Ok, sorry for did agreeing with the other posts but being around that stench will definitely taint the milk, you'll get used to the taste after awhile but it's not as good as it could be.


----------



## Goats Rock (Jun 20, 2011)

Yep, I agree with what's been said. I have 2 bucks, that for 3 yrs. had a common fence with the does. No ones milk ever tasted off or bucky, except one time
when I fed the bucks first, they rubbed on me, I didn't wash my hands (was in a big hurry) and milked 2 does. Boy, that milk tasted nasty! Had to be the buck on my hands. 
(Now they are both housed up the road with 3 silly Kiko x wethers).


----------



## janeen128 (Dec 31, 2012)

I also have my buck and milk does living together for most of the year, and I've never had a problem with bad milk. I wash the udder and then my hands and milk away;-)


----------



## canyontrailgoats (Jan 4, 2014)

I agree with COgoatlover, their stench gets everywhere and can easily affect the milk. If you don't keep a buck, then suddenly get one, you'll notice how their smell just soaks into the air and house, as well as on the does themselves.

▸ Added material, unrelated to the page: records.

(** X1. A container that was added is what [get] and [try_get] return for
    a container class of its token, and lookups of every other token are
    as they were. *)
Theorem cache_add_then_get
    (container : ContainerObj) (K : ContainerClass) (σ : State) :
  (k_token K = c_token container →
   _Cache.get (ContainerType K) (_Cache.add container σ) = Ok (Some container)
   ∧ _Cache.try_get (ContainerType K) (_Cache.add container σ) = Ok container)
  ∧ (k_token K ≠ c_token container →
     _Cache.get (ContainerType K) (_Cache.add container σ)
     = _Cache.get (ContainerType K) σ
     ∧ _Cache.try_get (ContainerType K) (_Cache.add container σ)
       = _Cache.try_get (ContainerType K) σ).
Proof.
  unfold _Cache.get, _Cache.try_get, _Cache.get_by_token, _Cache.add; simpl.
  split.
  - intros ->. by rewrite dict_get_set_eq.
  - intros Hne. by rewrite dict_get_set_ne.
Qed.

(** X2. The cache has one entry per token: adding under a token that is
    cached replaces that entry where it stands, adding under a new token
    appends an entry, and the tokens stay pairwise distinct. *)
Theorem cache_add_one_entry_per_token
    (container : ContainerObj) (σ : State) :
  (NoDup (dict_keys (_containers σ)) →
   NoDup (dict_keys (_containers (_Cache.add container σ))))
  ∧ (is_Some (_Cache.get_by_token (c_token container) σ) →
     dict_keys (_containers (_Cache.add container σ))
     = dict_keys (_containers σ))
  ∧ (_Cache.get_by_token (c_token container) σ = None →
     _containers (_Cache.add container σ)
     = _containers σ ++ [(c_token container, container)]).
Proof.
  split_and!.
  - apply dict_set_keys_NoDup.
  - apply dict_set_keys_present.
  - apply add_new_container.
Qed.

(** X3. [try_get] and [get] agree: [try_get] returns the container [get]
    finds, raises [NOT_FOUND] exactly where [get] returns [None], and both
    raise the same [INVALID_ELEMENT] error for a class that is no
    container. *)
Theorem try_get_agrees_with_get (container : PyClass) (σ : State) :
  match _Cache.get container σ with
  | Ok (Some found) => _Cache.try_get container σ = Ok found
  | Ok None =>
      ∃ message,
        _Cache.try_get container σ = Raise (ContainerError message NOT_FOUND)
  | Raise e =>
      _Cache.try_get container σ = Raise e
      ∧ ∃ message, e = ContainerError message INVALID_ELEMENT
  end.
Proof.
  destruct container as [cls|K]; simpl; [by eauto|].
  destruct (_Cache.get_by_token (k_token K) σ); by eauto.
Qed.
Lemma pos_iter_xO (p n : positive) : Zpos (Pos.iter xO p n) = Zpos p * 2 ^ Zpos n.
Proof.
  induction n as [| n IH] using Pos.peano_ind.
  - cbn. lia.
  - rewrite Pos.iter_succ, Pos2Z.inj_xO, IH, Pos2Z.inj_succ, Z.pow_succ_r by lia. lia.
Qed.

(* Conversion of a positive integer below 2^53 is exact. *)
Lemma of_Z_pos (p : positive) :
  Zpos p < 2 ^ 53 ->
  exists (m : positive) (d : Z),
    JsNum.of_Z (Zpos p) = S754_finite false m (d - 53) /\
    1 <= d <= 53 /\ Zpos m = Zpos p * 2 ^ (53 - d) /\ 2 ^ 52 <= Zpos m < 2 ^ 53.
Proof.
  intros Hp. pose proof (digits2_bounds p) as Hb.
  set (d := Zpos (digits2_pos p)) in *.
  assert (Hd1 : 1 <= d) by (subst d; lia).
  assert (Hd53 : d <= 53).
  { destruct (Z_le_gt_dec d 53) as [H | H]; [exact H | exfalso].
    assert (2 ^ 53 <= 2 ^ (d - 1)) by (apply Z.pow_le_mono_r; lia). lia. }
  assert (HK : 2 ^ (d - 1) * 2 ^ (53 - d) = 2 ^ 52)
    by (rewrite <- Z.pow_add_r by lia; f_equal; lia).
  assert (HK' : 2 ^ d * 2 ^ (53 - d) = 2 ^ 53)
    by (rewrite <- Z.pow_add_r by lia; f_equal; lia).
  assert (HKpos : 0 < 2 ^ (53 - d)) by (apply Z.pow_pos_nonneg; lia).
  unfold JsNum.of_Z, binary_normalize, binary_round. fold d.
  rewrite Z.add_0_r, fexp_normal by (unfold emin, JsNum.prec, JsNum.emax; lia).
  unfold shl_align. rewrite Z.sub_0_r.
  destruct (d - 53) as [| q | q] eqn:Eq; [| lia |].
  - exists p, d. replace (53 - d) with 0 in * by lia. rewrite Z.pow_0_r in *.
    assert (Hm : 2 ^ 52 <= Zpos p < 2 ^ 53) by lia.
    rewrite binary_round_aux_exact by (try exact Hm; lia).
    rewrite Eq. repeat split; lia.
  - assert (Hq : Zpos q = 53 - d) by lia.
    assert (Hm : Zpos (Pos.iter xO p q) = Zpos p * 2 ^ (53 - d))
      by (rewrite pos_iter_xO, Hq; reflexivity).
    assert (Hr : 2 ^ 52 <= Zpos (Pos.iter xO p q) < 2 ^ 53) by (rewrite Hm; nia).
    exists (Pos.iter xO p q), d.
    rewrite binary_round_aux_exact by (try exact Hr; lia).
    rewrite Eq. repeat split; try lia.
Qed.
(** C3.  Throughout one [Manager.Run], the store holds exactly the results
    received with a nil error, each stored between its receipt and its
    [FamilyFinished] notification; an iteration adds its family's result
    when [FamilyStarted] succeeded and [Run] completed with a nil error and
    otherwise leaves the store as it was; what earlier families stored
    stays, unaltered, as a prefix of the store; and when the context is
    cancelled while family K runs, K stores nothing, the results of the
    families before K remain and the returned error list is not empty. *)
Theorem results_store_invariant (m : Manager) (w : World) :
  let s := runLoop m w in
  familyResults s = succeededResults (trace s)
  /\ (exists segs, trace s = concat segs /\ Forall2 SegmentOf (families m) segs)
  /\ (forall pre k post, families m = pre ++ k :: post ->
      let sK := runFamilies pre (initState w) in
      let sK' := runFamily sK k in
      ((exists w1 ret w2,
           FamilyStarted (GetType k) (world sK) = (None, w1)
           /\ Run k (familyResults sK) w1 = (Received ret None, w2)
           /\ familyResults sK' = SetResults (familyResults sK) ret)
       \/ ((forall w1 ret w2,
              FamilyStarted (GetType k) (world sK) = (None, w1) ->
              Run k (familyResults sK) w1 <> (Received ret None, w2))
           /\ familyResults sK' = familyResults sK))
      /\ familyResults sK `prefix_of` familyResults sK'
      /\ familyResults sK' `prefix_of` familyResults s
      /\ (forall w1 w2,
            FamilyStarted (GetType k) (world sK) = (None, w1) ->
            Run k (familyResults sK) w1 = (CtxDone, w2) ->
            familyResults sK' = familyResults sK
            /\ familyResults sK `prefix_of` familyResults s
            /\ Manager_Run m w <> [])).
Proof.
  intros s. split; [apply runLoop_storeMatchesTrace|]. split.
  { destruct (trace_segments (families m) (initState w)) as (segs & Htr & Hsegs).
    exists segs. split; [exact Htr | exact Hsegs]. }
  intros pre k post Hfs sK sK'.
  assert (Hs : s = runFamilies post sK').
  { unfold s, runLoop. rewrite Hfs, runFamilies_app, runFamilies_cons. reflexivity. }
  assert (Hstep : familyResults sK `prefix_of` familyResults sK')
    by apply familyResults_prefix_step.
  assert (Hrest : familyResults sK' `prefix_of` familyResults s)
    by (rewrite Hs; apply familyResults_prefix).
  split; [| split; [exact Hstep | split; [exact Hrest|]]].
  - unfold sK'. unfold runFamily.
    destruct (FamilyStarted (GetType k) (world sK)) as [[err|] w1] eqn:Hst.
    + right. split; [intros ? ? ? [=] | reflexivity].
    + destruct (Run k (familyResults sK) w1) as [[|ret [err|]] w2] eqn:Hrun.
      * destruct (FamilyFinished _ w2) as [fin w3]. right.
        split; [| reflexivity]. intros w1' ret' w2' [= <-]. rewrite Hrun. discriminate.
      * destruct (FamilyFinished _ w2) as [fin w3]. right.
        split; [| reflexivity]. intros w1' ret' w2' [= <-]. rewrite Hrun. discriminate.
      * destruct (FamilyFinished _ w2) as [fin w3]. left.
        exists w1, ret, w2. repeat split; assumption || reflexivity.
  - intros w1 w2 Hst Hrun.
    assert (Hflag : oneOrMoreFamilyFailed sK' = true /\ familyResults sK' = familyResults sK).
    { unfold sK', runFamily. rewrite Hst, Hrun.
      destruct (FamilyFinished _ w2) as [fin w3]. split; reflexivity. }
    destruct Hflag as [Hflag Hsame]. split; [exact Hsame|]. split.
    + etransitivity; eassumption.
    + apply Manager_Run_nonempty_of_failed. fold s. rewrite Hs. apply failed_stays, Hflag.
Qed.


(* --------------------------------------------------------------------- *)
(** ** Further properties of the manager *)
(* --------------------------------------------------------------------- *)

(** The families whose [FamilyFinished] notification was made, in order. *)
Fixpoint finished (t : list Event) : list FamilyType :=
  match t with
  | [] => []
  | EvFamilyFinished r _ :: t' => FamilyType_ r :: finished t'
  | _ :: t' => finished t'
  end.


(** A notification that returned an error. *)
Definition isFailedNotification (e : Event) : bool :=
  match e with
  | EvFamilyStarted _ (Some _) => true
  | EvFamilyFinished _ (Some _) => true
  | _ => false
  end.






Lemma errors_count_step (s : RunState) (f : Family) :
  length (errors s) = length (List.filter isFailedNotification (trace s)) ->
  length (errors (runFamily s f))
  = length (List.filter isFailedNotification (trace (runFamily s f))).
Proof.
  intros H.
  iteration s f; rewrite List.filter_app, !length_app; cbn [List.filter isFailedNotification];
    try (destruct fin; cbn [appendFinishedError List.filter isFailedNotification length];
         rewrite ?length_app; cbn [length]; lia).
  cbn [length]. lia.
Qed.

Lemma errors_count (m : Manager) (w : World) :
  length (errors (runLoop m w))
  = length (List.filter isFailedNotification (trace (runLoop m w))).
Proof.
  unfold runLoop.
  apply (runFamilies_invariant
           (fun s => length (errors s) = length (List.filter isFailedNotification (trace s)))).
  - apply errors_count_step.
  - reflexivity.
Qed.

Lemma errors_grow_by_one (s : RunState) (f : Family) :
  (length (errors (runFamily s f)) <= S (length (errors s)))%nat.
Proof.
  iteration s f; try (destruct fin; cbn [appendFinishedError]); rewrite ?length_app; cbn [length]; lia.
Qed.

Lemma errors_bound (fs : list Family) (s : RunState) :
  (length (errors (runFamilies fs s)) <= length (errors s) + length fs)%nat.
Proof.
  revert s. induction fs as [|f fs IH]; intros s; [cbn; lia|].
  rewrite runFamilies_cons. specialize (IH (runFamily s f)).
  pose proof (errors_grow_by_one s f). cbn [length]. lia.
Qed.

(** X2.  The returned list has one entry for every notification that
    failed, and one more, the generic error, when a family failed or was
    aborted; a family contributes at most one notification error, so the
    list is never longer than the number of families plus one. *)
Theorem error_list_length (m : Manager) (w : World) :
  length (Manager_Run m w)
  = (length (List.filter isFailedNotification (trace (runLoop m w)))
     + (if existsb isRunFailure (trace (runLoop m w)) then 1 else 0))%nat
  /\ (length (Manager_Run m w) <= length (families m) + 1)%nat.
Proof.
  pose proof (runLoop_flagMatchesTrace m w) as Hflag. unfold flagMatchesTrace in Hflag.
  pose proof (errors_count m w) as Hcount.
  pose proof (errors_bound (families m) (initState w)) as Hbound.
  fold (runLoop m w) in Hbound. cbn [initState errors length] in Hbound.
  unfold Manager_Run. rewrite Hflag.
  destruct (existsb isRunFailure (trace (runLoop m w)));
    rewrite ?length_app; cbn [length]; lia.
Qed.

Lemma all_succeeded_segments (fs : list Family) (segs : list (list Event)) :
  Forall2 SegmentOf fs segs ->
  existsb isRunFailure (concat segs) = false ->
  List.filter isFailedNotification (concat segs) = [] ->
  launched (concat segs) = map GetType fs
  /\ length (succeededResults (concat segs)) = length fs.
Proof.
  induction 1 as [|f seg fs segs Hseg _ IH]; intros Hrun Hnot; [split; reflexivity|].
  cbn [concat] in *. rewrite existsb_app in Hrun. rewrite List.filter_app in Hnot.
  apply orb_false_iff in Hrun as [Hrun1 Hrun2].
  apply app_eq_nil in Hnot as [Hnot1 Hnot2].
  destruct (IH Hrun2 Hnot2) as [IHl IHr].
  rewrite launched_app, succeededResults_app, length_app, IHl, IHr.
  destruct Hseg as [err | res | ret err res | ret res]; cbn in Hrun1, Hnot1; try discriminate.
  split; reflexivity.
Qed.

(** X3.  An empty error list means full success, and only that:
    [Manager.Run] returns no error exactly when no notification failed and
    no family failed or was aborted; and then the [Run] of every family
    of the list was launched, in order, and the store holds one result
    per family. *)
Theorem empty_error_list_iff_full_success (m : Manager) (w : World) :
  (Manager_Run m w = []
   <-> existsb isRunFailure (trace (runLoop m w)) = false
       /\ List.filter isFailedNotification (trace (runLoop m w)) = [])
  /\ (Manager_Run m w = [] ->
      launched (trace (runLoop m w)) = map GetType (families m)
      /\ length (familyResults (runLoop m w)) = length (families m)).
Proof.
  pose proof (runLoop_flagMatchesTrace m w) as Hflag. unfold flagMatchesTrace in Hflag.
  pose proof (errors_count m w) as Hcount.
  assert (Hiff : Manager_Run m w = []
                 <-> existsb isRunFailure (trace (runLoop m w)) = false
                     /\ List.filter isFailedNotification (trace (runLoop m w)) = []).
  { unfold Manager_Run. rewrite Hflag.
    destruct (existsb isRunFailure (trace (runLoop m w))).
    - split; [| intros [[=] _]].
      intros H. destruct (errors (runLoop m w)); discriminate.
    - split.
      + intros H. rewrite H in Hcount. cbn in Hcount. split; [reflexivity|].
        destruct (List.filter isFailedNotification (trace (runLoop m w))); [reflexivity|discriminate].
      + intros [_ H]. rewrite H in Hcount. cbn in Hcount.
        destruct (errors (runLoop m w)); [reflexivity | discriminate]. }
  split; [exact Hiff|].
  intros Hnil. apply Hiff in Hnil as [Hrun Hnot].
  rewrite (runLoop_storeMatchesTrace m w).
  unfold runLoop in *.
  destruct (trace_segments (families m) (initState w)) as (segs & Htr & Hsegs).
  rewrite Htr in *. cbn [initState trace app] in *.
  apply all_succeeded_segments; assumption.
Qed.

(** X4.  [New] never builds two families of one type, so in a run of the
    manager it builds no family type is started twice and the store ends
    with at most seven results. *)
Theorem New_builds_each_family_once (c : Config) (w : World) :
  NoDup (map GetType (families (New c)))
  /\ NoDup (attempted (trace (runLoop (New c) w)))
  /\ (length (familyResults (runLoop (New c) w)) <= 7)%nat.
Proof.
  assert (Hnodup : NoDup (List.filter (enabledIn c) fixedOrder)).
  { apply NoDup_ListNoDup, List.NoDup_filter, NoDup_ListNoDup.
    apply (bool_decide_unpack _). vm_compute. exact I. }
  assert (Hatt : attempted (trace (runLoop (New c) w)) = List.filter (enabledIn c) fixedOrder).
  { unfold runLoop. rewrite attempted_runFamilies.
    unfold initState; cbn [trace attempted app]. apply New_types. }
  split; [rewrite New_types; exact Hnodup|]. split; [rewrite Hatt; exact Hnodup|].
  rewrite (runLoop_storeMatchesTrace (New c) w).
  unfold runLoop.
  destruct (trace_segments (families (New c)) (initState w)) as (segs & Htr & Hsegs).
  rewrite Htr. cbn [initState trace app].
  assert (Hle : forall fs ss, Forall2 SegmentOf fs ss ->
                              (length (succeededResults (concat ss)) <= length fs)%nat).
  { induction 1 as [|f seg fs ss Hseg _ IH]; [cbn; lia|].
    cbn [concat]. rewrite succeededResults_app, length_app. cbn [length].
    destruct Hseg; cbn; lia. }
  specialize (Hle _ _ Hsegs).
  assert (Hlen : (length (families (New c)) <= 7)%nat).
  { rewrite <- (length_map GetType), New_types.
    pose proof (List.filter_length_le (enabledIn c) fixedOrder) as H. cbn in H. exact H. }
  lia.
Qed.
(** ** The windows of the strategies *)

Lemma MeanReversionAlpha_tick_history (a : Alpha.MeanReversionAlpha) (data : Alpha.MarketData) :
  Alpha.mr_initialized_ a = true ->
  let a1 := fst (Alpha.MeanReversionAlpha_onMarketData a data) in
  Alpha.mr_initialized_ a1 = true /\
  Alpha.mr_windowSize_ a1 = Alpha.mr_windowSize_ a /\
  Alpha.mr_priceHistory_ a1
  = push_capped (Cpp.size_t_of_int (Alpha.mr_windowSize_ a))
                (Alpha.mr_priceHistory_ a) (Alpha.md_price data).
Proof.
  intros Hinit. unfold Alpha.MeanReversionAlpha_onMarketData, push_capped.
  rewrite Hinit. cbn [negb].
  repeat match goal with
         | |- context [if ?b then (_, None) else _] => destruct b
         end; cbn; auto.
Qed.

Lemma MeanReversionAlpha_feed_history (ticks : list Alpha.MarketData) :
  forall a,
    Alpha.mr_initialized_ a = true ->
    Alpha.mr_priceHistory_ (fst (Alpha.MeanReversionAlpha_feed a ticks))
    = fold_left (push_capped (Cpp.size_t_of_int (Alpha.mr_windowSize_ a)))
                (map Alpha.md_price ticks) (Alpha.mr_priceHistory_ a).
Proof.
  induction ticks as [|d rest IH]; intros a Hinit; [reflexivity|].
  cbn [Alpha.MeanReversionAlpha_feed map fold_left].
  destruct (MeanReversionAlpha_tick_history a d Hinit) as (Hinit1 & HW & Hhist).
  destruct (Alpha.MeanReversionAlpha_onMarketData a d) as [a1 out]. cbn [fst] in *.
  specialize (IH a1 Hinit1).
  destruct (Alpha.MeanReversionAlpha_feed a1 rest) as [a2 outs]. cbn [fst] in *.
  now rewrite IH, HW, Hhist.
Qed.

(** X1: after [initialize()] and any sequence of ticks, the price history
    of a mean-reversion strategy is the last W prices received, in order
    (all of them while fewer than W were received), W being the window
    size as a [size_t]. *)
Theorem MeanReversionAlpha_sliding_window (a : Alpha.MeanReversionAlpha)
  (ticks : list Alpha.MarketData) :
  Alpha.mr_priceHistory_
    (fst (Alpha.MeanReversionAlpha_feed (Alpha.MeanReversionAlpha_initialize a) ticks))
  = last_n (Cpp.size_t_of_int (Alpha.mr_windowSize_ a)) (map Alpha.md_price ticks).
Proof.
  rewrite MeanReversionAlpha_feed_history by reflexivity.
  cbn [Alpha.MeanReversionAlpha_initialize Alpha.mr_windowSize_ Alpha.mr_priceHistory_].
  pose proof (size_t_of_int_nonneg (Alpha.mr_windowSize_ a)) as Hcap.
  exact (fold_push_capped _ _ Hcap []).
Qed.

Lemma vec_size_push_capped {A} (cap : Z) (l : list A) (x : A) :
  Cpp.vec_size (push_capped cap l x) <= Cpp.vec_size l + 1.
Proof.
  unfold push_capped. pose proof (vec_size_snoc l x).
  pose proof (vec_size_erase_begin (l ++ [x])).
  destruct (_ >? _); lia.
Qed.

Lemma MeanReversionAlpha_feed_warm_up (ticks : list Alpha.MarketData) :
  forall a,
    Cpp.vec_size (Alpha.mr_priceHistory_ a) + Cpp.vec_size ticks
      < Cpp.size_t_of_int (Alpha.mr_windowSize_ a) ->
    silent (snd (Alpha.MeanReversionAlpha_feed a ticks)).
Proof.
  induction ticks as [|d rest IH]; intros a Hsize; [constructor|].
  cbn [Alpha.MeanReversionAlpha_feed].
  assert (Hticks : Cpp.vec_size (d :: rest) = Cpp.vec_size rest + 1)
    by (unfold Cpp.vec_size; cbn [length]; lia).
  assert (Hrest : 0 <= Cpp.vec_size rest) by (unfold Cpp.vec_size; lia).
  destruct (Alpha.mr_initialized_ a) eqn:Hinit.
  - destruct (MeanReversionAlpha_tick_history a d Hinit) as (_ & HW & Hhist).
    pose proof (vec_size_push_capped (Cpp.size_t_of_int (Alpha.mr_windowSize_ a))
                  (Alpha.mr_priceHistory_ a) (Alpha.md_price d)) as Hpush.
    assert (Hout : snd (Alpha.MeanReversionAlpha_onMarketData a d) = None).
    { unfold Alpha.MeanReversionAlpha_onMarketData. rewrite Hinit. cbn [negb].
      fold (push_capped (Cpp.size_t_of_int (Alpha.mr_windowSize_ a))
                        (Alpha.mr_priceHistory_ a) (Alpha.md_price d)).
      destruct (Z.ltb_spec (Cpp.vec_size (push_capped
                  (Cpp.size_t_of_int (Alpha.mr_windowSize_ a))
                  (Alpha.mr_priceHistory_ a) (Alpha.md_price d)))
                  (Cpp.size_t_of_int (Alpha.mr_windowSize_ a))); [reflexivity|lia]. }
    destruct (Alpha.MeanReversionAlpha_onMarketData a d) as [a1 out]. cbn [fst snd] in *.
    specialize (IH a1). rewrite HW, Hhist in IH.
    destruct (Alpha.MeanReversionAlpha_feed a1 rest) as [a2 outs]. cbn [snd] in *.
    constructor; [exact Hout|]. apply IH. lia.
  - rewrite MeanReversionAlpha_uninitialized_tick by assumption.
    rewrite MeanReversionAlpha_uninitialized_feed by assumption.
    apply (silent_repeat (S (length rest))).
Qed.

(** X2: the ticks that follow [initialize()] emit no signal as long as
    fewer than W of them were received. *)
Theorem MeanReversionAlpha_warm_up (a : Alpha.MeanReversionAlpha)
  (ticks : list Alpha.MarketData) :
  Cpp.vec_size ticks < Cpp.size_t_of_int (Alpha.mr_windowSize_ a) ->
  silent (snd (Alpha.MeanReversionAlpha_feed (Alpha.MeanReversionAlpha_initialize a) ticks)).
Proof.
  intros Hticks. apply MeanReversionAlpha_feed_warm_up.
  cbn [Alpha.MeanReversionAlpha_initialize Alpha.mr_priceHistory_ Alpha.mr_windowSize_].
  unfold Cpp.vec_size at 1. cbn [length]. lia.
Qed.

Lemma MeanReversionAlpha_warm_up_witness :
  silent (snd (Alpha.MeanReversionAlpha_feed
                 (Alpha.MeanReversionAlpha_initialize (Alpha.MeanReversionAlpha_new "mr" 20))
                 (map Alpha.tick [150; 151; 149]%float))).
Proof.
  apply MeanReversionAlpha_warm_up. vm_compute. reflexivity.
Defined.

Lemma last_default {A} (l : list A) (y d1 d2 : A) :
  List.last (y :: l) d1 = List.last (y :: l) d2.
Proof.
  revert y. induction l as [|z l IH]; intros y; [reflexivity|].
  change (List.last (z :: l) d1 = List.last (z :: l) d2). apply IH.
Qed.

Lemma last_cons_default {A} (l : list A) (x d : A) :
  List.last (x :: l) d = List.last l x.
Proof.
  destruct l as [|y l]; [reflexivity|].
  change (List.last (y :: l) d = List.last (y :: l) x). apply last_default.
Qed.

Section MomentumWindow.

Variable tanh : float -> float.

Lemma MomentumAlpha_tick_returns (a : Alpha.MomentumAlpha) (data : Alpha.MarketData) :
  let a1 := fst (Alpha.MomentumAlpha_onMarketData tanh a data) in
  Alpha.mo_lookbackPeriod_ a1 = Alpha.mo_lookbackPeriod_ a /\
  Alpha.mo_lastPrice_ a1 = Some (Alpha.md_price data) /\
  Alpha.mo_returns_ a1
  = fold_left (push_capped (Cpp.size_t_of_int (Alpha.mo_lookbackPeriod_ a)))
              (returns_of (Alpha.mo_lastPrice_ a) [Alpha.md_price data])
              (Alpha.mo_returns_ a).
Proof.
  unfold Alpha.MomentumAlpha_onMarketData, push_capped.
  destruct (Alpha.mo_lastPrice_ a) as [lastPrice|]; cbn [returns_of fold_left];
    match goal with
    | |- context [if ?b then (_, None) else _] => destruct b
    end; cbn; auto.
Qed.
(** * Dust sphere: the particle layout, the frame update and the self-check

    A shallow embedding of [src/dust_sphere_animation.jsx].  The component
    builds three typed arrays (positions, normals, per-particle random
    scalars) on a Fibonacci sphere, then on every animation frame moves each
    particle along its normal and rotates the cloud.

    The arithmetic of the source is kept behind an interface ([JSNumber]):
    every definition of the model is written once, over any number type that
    offers the operations the source calls.  Structural facts (array sizes,
    which buffer a frame writes, what pausing does) are proved for every
    such arithmetic.  Geometric facts (unit normals, collinearity, bounds,
    periodicity) are proved for the real numbers, that is, for the exact
    values that the source's double-precision expressions approximate.

    Where the value that a [Float32Array] holds matters (the range of the
    stored random scalars, the distance of the stored positions), the
    operations stay exact and the stores round to binary32
    ([Float32Number]).  Where the component outlives one run of its effect
    (the self-check after a property change), the runs, the objects they
    allocate and the state React keeps are modelled in [Component]. *)

From Stdlib Require Import Reals QArith Qreals Lra Lia Psatz ZArith String Ascii DecimalString.
From stdpp Require Import base list.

In fact I recently read that just continuously breathing the bucks odor could taint the milk.
Of course it depends on whether they're confined together all the time or out in the pasture, and whether the buck's in rut. But for the best quality, or if you're selling it, I would suggest separation, so they can at least not touch each other all the time. 
You could just leave them together and if you notice strong or Bucky milk, try separating to see if it helps.......


----------



## crownofjules (Dec 31, 2013)

Since she is still not producing enough for us to bother keeping (for now  ) , I guess I'll never know the flavor difference! I thought it was a hormonal/relative distance-inherited odor - but keeping buck-free before milking is something I can do! *maybe I'll make an apron for milking*
I _would _like everyone to share a fence-line so the buck's not so lonely and disconnected. I'd like to put my wether in with him for company, but my wether is only 8-9 mos old and not very big for a pygmy - I don't want the little guy to get beat up :/ 
I'd LOVE to have all the goats in together, but I have a few little does, both literally little by size and by age, and I don't want a precocious mother. I'd like them to be at least a year old (and to time "heats" for spring or fall kids - soo HOT here for summer kids!). If they only had "No Bucks Allowed!" pants for my girls. :roll:


----------



## lottsagoats (Dec 10, 2012)

My buck pen is attached to the doe pen. I let the buck stay with the does after breeding until about a month before they kid. I have never had a problem with off flavored milk even if my hands smelled like bucks. The milk stand is about 3 feet from the buck pen, and still no buck odor.

I have noticed that the milk will start tasting bucky when it starts to tuirn, after about a week in the fridge.


----------